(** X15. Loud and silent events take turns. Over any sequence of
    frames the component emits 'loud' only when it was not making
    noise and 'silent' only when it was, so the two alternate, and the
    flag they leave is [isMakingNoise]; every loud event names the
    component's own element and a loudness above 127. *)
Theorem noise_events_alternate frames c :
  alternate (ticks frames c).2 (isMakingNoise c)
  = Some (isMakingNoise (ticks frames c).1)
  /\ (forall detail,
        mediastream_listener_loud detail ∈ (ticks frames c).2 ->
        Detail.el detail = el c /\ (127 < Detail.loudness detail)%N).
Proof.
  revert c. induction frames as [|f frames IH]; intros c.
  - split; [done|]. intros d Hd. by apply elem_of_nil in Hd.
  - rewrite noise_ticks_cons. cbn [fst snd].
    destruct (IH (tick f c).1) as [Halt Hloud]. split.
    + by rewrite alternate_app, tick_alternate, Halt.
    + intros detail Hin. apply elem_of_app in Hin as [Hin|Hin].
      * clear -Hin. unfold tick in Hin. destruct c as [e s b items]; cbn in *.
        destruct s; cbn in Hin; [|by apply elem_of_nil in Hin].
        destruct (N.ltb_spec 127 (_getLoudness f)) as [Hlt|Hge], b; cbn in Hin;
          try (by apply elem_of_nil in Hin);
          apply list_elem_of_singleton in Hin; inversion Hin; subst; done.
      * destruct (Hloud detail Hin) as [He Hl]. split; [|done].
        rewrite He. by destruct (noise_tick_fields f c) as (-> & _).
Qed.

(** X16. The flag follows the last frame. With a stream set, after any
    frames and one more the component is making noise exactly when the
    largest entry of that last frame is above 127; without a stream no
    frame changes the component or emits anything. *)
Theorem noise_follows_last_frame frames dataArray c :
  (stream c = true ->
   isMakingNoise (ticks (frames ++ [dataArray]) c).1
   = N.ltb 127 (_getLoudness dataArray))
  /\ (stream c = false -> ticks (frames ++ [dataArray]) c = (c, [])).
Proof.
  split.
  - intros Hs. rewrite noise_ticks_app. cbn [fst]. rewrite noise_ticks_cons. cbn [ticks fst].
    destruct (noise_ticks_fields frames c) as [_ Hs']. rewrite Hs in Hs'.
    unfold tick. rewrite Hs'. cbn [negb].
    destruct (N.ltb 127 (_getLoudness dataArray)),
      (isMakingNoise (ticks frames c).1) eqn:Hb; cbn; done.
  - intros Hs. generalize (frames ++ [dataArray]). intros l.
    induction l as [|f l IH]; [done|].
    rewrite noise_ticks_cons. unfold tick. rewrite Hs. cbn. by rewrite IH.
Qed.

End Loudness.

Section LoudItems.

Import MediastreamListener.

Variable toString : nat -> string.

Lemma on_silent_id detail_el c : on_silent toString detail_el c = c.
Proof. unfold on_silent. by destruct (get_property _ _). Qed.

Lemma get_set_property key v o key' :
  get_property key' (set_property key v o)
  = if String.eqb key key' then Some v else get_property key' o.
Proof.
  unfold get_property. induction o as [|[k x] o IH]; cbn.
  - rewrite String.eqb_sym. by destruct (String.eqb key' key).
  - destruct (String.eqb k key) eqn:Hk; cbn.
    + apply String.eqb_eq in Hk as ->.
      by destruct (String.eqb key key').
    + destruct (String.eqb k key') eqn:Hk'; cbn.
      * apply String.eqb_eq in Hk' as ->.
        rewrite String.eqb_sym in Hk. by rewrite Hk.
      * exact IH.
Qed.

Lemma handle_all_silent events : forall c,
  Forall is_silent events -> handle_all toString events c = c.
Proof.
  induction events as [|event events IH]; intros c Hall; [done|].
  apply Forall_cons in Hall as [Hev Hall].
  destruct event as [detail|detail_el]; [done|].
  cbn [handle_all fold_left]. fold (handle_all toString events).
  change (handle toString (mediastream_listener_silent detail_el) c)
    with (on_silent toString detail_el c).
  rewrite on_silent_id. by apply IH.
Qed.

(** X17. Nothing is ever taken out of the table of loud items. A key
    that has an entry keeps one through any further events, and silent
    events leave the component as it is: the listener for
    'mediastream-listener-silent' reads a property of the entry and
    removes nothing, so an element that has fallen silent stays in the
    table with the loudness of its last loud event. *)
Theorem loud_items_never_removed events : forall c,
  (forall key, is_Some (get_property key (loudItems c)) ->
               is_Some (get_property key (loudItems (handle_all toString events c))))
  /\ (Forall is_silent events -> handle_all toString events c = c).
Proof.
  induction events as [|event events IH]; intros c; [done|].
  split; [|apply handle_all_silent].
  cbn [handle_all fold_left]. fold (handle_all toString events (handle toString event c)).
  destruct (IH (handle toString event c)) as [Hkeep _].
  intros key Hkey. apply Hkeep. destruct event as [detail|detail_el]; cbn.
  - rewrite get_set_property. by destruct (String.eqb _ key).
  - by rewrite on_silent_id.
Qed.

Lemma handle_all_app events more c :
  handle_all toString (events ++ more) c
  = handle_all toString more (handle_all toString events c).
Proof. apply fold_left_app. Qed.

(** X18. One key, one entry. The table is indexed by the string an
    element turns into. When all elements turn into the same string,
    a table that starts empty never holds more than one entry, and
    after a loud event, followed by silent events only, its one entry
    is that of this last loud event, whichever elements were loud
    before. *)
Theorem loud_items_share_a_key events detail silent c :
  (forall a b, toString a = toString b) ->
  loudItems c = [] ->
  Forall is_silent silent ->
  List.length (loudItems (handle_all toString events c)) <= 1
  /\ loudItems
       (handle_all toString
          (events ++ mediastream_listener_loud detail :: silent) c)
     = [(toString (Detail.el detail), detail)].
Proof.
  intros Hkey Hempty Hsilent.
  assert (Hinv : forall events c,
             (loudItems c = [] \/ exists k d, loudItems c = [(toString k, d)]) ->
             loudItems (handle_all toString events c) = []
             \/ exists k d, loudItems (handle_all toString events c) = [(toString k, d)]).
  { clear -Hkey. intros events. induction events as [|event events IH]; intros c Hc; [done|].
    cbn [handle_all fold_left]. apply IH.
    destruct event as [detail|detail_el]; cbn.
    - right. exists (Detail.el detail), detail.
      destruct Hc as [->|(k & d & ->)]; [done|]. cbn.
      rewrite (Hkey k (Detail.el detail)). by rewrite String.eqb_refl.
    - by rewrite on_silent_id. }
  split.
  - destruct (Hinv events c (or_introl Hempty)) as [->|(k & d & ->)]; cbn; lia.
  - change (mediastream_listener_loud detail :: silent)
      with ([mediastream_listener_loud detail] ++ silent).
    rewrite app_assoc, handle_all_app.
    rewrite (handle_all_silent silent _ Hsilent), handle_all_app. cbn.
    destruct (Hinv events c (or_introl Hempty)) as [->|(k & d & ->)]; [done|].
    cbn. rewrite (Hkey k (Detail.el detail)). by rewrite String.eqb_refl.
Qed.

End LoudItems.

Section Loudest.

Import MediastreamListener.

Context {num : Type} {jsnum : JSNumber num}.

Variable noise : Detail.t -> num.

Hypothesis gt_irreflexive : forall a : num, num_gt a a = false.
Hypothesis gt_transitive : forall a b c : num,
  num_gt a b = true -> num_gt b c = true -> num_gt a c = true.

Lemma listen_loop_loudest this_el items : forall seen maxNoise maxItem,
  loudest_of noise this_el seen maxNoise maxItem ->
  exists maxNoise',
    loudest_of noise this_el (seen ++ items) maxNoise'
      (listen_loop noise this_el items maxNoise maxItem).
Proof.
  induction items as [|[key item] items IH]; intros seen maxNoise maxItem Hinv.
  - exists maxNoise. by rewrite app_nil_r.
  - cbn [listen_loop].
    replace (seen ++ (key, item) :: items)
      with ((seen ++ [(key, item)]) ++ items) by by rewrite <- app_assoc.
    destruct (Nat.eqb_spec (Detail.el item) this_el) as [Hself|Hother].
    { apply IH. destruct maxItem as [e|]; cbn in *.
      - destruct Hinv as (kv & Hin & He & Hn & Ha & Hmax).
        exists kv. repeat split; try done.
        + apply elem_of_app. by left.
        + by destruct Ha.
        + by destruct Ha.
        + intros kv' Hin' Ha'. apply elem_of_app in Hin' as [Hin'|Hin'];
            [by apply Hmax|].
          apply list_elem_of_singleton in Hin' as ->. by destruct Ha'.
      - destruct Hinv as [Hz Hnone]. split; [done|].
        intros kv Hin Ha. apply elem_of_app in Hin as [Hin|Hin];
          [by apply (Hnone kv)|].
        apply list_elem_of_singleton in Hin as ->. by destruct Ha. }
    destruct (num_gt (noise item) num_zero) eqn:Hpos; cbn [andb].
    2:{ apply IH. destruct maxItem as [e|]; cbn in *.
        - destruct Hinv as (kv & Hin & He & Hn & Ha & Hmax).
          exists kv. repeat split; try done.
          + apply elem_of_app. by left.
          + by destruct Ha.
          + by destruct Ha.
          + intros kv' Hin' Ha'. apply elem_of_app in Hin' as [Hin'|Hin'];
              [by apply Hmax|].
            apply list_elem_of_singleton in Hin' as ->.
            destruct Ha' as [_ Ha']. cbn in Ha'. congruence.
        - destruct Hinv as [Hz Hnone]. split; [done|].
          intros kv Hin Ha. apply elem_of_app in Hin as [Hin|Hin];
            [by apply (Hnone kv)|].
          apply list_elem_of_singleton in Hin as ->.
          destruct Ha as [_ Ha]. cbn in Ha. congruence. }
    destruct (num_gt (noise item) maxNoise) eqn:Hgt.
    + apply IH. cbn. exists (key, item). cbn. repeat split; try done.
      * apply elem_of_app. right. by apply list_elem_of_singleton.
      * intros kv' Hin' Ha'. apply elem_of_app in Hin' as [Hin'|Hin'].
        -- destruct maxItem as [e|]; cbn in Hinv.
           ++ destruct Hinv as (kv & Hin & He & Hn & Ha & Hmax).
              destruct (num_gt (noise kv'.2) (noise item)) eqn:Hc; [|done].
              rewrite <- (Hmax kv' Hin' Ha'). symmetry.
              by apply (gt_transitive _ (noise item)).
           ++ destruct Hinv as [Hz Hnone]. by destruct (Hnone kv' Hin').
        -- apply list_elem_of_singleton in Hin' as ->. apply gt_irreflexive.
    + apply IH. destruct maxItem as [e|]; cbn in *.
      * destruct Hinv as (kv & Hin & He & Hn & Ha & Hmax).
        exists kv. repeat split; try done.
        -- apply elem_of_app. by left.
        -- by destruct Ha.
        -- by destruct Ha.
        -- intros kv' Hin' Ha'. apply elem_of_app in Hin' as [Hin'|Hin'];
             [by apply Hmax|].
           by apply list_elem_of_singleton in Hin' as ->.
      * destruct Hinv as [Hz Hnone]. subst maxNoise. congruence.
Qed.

___

Problem requirements –
Going through the entries, return every line holding the word "above".

Written reply –
    component's own element and a loudness above 127. *)
    largest entry of that last frame is above 127; without a stream no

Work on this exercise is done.